• **Provided records**:
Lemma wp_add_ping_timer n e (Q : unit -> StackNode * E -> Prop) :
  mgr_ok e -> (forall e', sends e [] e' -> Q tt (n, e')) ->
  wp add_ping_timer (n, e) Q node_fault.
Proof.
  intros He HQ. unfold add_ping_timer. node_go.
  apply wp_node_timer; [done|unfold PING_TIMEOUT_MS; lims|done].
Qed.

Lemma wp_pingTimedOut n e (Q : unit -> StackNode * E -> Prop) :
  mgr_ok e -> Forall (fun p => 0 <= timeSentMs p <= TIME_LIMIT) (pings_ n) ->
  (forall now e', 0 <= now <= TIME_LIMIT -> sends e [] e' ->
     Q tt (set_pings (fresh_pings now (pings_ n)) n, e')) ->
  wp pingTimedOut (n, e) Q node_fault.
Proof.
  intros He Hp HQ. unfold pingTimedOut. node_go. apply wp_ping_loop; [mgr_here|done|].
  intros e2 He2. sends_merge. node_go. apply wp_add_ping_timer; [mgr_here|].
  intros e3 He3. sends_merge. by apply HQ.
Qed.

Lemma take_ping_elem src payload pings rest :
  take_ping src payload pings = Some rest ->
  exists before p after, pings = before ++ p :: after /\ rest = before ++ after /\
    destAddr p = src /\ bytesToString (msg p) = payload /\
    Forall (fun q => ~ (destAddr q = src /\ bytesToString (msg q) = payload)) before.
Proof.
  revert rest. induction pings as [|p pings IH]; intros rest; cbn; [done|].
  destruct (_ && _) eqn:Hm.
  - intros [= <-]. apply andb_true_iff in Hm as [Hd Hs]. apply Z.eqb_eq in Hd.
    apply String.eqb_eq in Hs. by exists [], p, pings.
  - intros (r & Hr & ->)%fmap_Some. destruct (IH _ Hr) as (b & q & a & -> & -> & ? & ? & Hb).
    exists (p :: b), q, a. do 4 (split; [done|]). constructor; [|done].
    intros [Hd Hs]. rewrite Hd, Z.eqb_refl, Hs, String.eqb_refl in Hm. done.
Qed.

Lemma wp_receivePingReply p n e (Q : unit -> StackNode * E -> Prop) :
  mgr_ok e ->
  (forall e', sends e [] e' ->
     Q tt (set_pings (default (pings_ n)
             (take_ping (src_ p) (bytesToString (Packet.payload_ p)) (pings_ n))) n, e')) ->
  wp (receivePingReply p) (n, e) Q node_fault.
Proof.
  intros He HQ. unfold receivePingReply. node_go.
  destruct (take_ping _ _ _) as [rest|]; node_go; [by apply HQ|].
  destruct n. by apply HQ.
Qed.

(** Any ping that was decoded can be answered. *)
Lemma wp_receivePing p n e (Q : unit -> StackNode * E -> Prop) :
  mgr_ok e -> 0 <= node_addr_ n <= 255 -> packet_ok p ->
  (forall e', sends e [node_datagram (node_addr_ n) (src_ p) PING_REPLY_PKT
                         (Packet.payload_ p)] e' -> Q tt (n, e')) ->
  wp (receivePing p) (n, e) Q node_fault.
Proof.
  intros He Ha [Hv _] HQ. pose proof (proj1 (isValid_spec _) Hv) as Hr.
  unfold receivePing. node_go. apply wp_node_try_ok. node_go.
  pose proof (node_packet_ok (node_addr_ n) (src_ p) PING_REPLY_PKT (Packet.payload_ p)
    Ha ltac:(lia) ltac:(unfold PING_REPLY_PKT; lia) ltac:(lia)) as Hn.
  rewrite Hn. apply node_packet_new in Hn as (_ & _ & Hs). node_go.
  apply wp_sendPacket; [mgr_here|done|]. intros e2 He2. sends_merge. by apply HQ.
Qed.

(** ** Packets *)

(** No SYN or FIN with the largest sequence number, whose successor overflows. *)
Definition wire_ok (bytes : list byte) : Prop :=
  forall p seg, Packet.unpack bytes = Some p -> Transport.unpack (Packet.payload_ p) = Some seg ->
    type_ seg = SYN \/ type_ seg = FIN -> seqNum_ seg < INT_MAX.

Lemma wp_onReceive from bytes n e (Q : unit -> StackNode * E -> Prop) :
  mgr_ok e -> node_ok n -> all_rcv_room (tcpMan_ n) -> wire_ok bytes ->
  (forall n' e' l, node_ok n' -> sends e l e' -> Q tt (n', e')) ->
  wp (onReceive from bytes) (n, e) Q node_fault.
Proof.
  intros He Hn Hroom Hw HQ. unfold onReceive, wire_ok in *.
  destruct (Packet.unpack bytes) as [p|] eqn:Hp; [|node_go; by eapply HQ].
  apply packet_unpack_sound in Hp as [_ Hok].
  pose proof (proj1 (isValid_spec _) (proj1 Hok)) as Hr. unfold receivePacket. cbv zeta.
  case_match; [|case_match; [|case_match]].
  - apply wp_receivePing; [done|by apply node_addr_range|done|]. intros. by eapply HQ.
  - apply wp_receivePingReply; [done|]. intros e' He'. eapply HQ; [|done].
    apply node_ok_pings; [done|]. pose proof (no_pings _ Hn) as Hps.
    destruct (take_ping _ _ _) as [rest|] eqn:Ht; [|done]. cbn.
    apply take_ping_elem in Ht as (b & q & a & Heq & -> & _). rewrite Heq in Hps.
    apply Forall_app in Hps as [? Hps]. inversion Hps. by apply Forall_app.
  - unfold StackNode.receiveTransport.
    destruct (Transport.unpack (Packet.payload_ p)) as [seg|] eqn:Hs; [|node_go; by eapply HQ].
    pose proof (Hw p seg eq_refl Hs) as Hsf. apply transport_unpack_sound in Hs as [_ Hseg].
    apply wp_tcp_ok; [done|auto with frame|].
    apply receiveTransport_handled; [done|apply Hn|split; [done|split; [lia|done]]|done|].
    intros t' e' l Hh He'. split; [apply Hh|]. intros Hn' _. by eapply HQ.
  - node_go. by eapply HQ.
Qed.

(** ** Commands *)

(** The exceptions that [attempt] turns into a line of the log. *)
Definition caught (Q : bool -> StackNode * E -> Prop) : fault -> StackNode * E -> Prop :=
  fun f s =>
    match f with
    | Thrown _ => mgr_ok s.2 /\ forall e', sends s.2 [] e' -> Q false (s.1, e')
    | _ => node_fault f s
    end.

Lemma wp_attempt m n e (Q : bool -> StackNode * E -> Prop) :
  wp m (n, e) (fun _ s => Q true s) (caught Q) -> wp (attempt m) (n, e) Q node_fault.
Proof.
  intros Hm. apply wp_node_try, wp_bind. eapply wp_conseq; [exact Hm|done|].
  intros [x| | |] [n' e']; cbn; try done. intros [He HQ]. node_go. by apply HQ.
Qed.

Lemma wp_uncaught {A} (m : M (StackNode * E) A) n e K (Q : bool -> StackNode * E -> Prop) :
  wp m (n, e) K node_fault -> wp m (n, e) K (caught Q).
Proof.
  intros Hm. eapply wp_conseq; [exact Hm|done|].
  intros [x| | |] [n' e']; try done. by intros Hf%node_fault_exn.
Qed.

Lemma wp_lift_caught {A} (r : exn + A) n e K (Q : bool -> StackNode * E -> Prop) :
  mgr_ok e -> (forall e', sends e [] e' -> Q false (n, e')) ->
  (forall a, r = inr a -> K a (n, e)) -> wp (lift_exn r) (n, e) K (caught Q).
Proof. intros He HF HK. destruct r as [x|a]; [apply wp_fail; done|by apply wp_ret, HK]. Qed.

--

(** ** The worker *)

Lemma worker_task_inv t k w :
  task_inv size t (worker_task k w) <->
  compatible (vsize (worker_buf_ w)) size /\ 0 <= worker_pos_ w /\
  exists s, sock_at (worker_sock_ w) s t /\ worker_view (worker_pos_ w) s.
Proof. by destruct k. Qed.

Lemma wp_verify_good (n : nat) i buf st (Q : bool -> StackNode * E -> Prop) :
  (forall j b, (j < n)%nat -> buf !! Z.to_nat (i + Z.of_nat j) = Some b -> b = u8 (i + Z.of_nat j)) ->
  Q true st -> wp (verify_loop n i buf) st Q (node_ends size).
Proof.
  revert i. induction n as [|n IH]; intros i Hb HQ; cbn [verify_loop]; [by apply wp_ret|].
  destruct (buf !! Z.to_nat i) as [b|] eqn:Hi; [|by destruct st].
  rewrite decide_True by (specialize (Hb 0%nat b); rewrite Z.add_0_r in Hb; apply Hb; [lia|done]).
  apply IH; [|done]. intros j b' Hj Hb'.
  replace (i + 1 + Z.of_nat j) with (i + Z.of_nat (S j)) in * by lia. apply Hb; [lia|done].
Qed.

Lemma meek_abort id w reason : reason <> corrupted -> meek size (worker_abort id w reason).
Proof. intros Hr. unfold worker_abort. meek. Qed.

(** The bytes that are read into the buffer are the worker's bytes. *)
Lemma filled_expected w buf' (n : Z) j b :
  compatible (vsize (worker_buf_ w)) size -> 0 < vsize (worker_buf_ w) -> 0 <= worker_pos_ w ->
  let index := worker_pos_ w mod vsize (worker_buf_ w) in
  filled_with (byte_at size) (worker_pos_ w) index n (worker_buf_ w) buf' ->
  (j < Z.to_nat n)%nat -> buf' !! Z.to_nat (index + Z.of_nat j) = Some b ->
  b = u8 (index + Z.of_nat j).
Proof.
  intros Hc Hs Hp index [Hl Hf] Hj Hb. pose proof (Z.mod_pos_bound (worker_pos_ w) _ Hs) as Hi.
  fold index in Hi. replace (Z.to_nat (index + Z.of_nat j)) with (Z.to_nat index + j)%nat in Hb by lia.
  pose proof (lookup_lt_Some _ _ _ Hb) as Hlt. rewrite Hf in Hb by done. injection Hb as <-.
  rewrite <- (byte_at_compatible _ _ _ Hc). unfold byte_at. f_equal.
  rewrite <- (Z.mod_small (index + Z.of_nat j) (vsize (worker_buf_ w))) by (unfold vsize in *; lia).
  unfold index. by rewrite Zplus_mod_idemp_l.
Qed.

• **Exercise prompt**: Would you please copy every line from the listing above that contains the word "split"?

• **Exercise solution**:
    exists (p :: b), q, a. do 4 (split; [done|]). constructor; [|done].
    apply receiveTransport_handled; [done|apply Hn|split; [done|split; [lia|done]]|done|].
    intros t' e' l Hh He'. split; [apply Hh|]. intros Hn' _. by eapply HQ.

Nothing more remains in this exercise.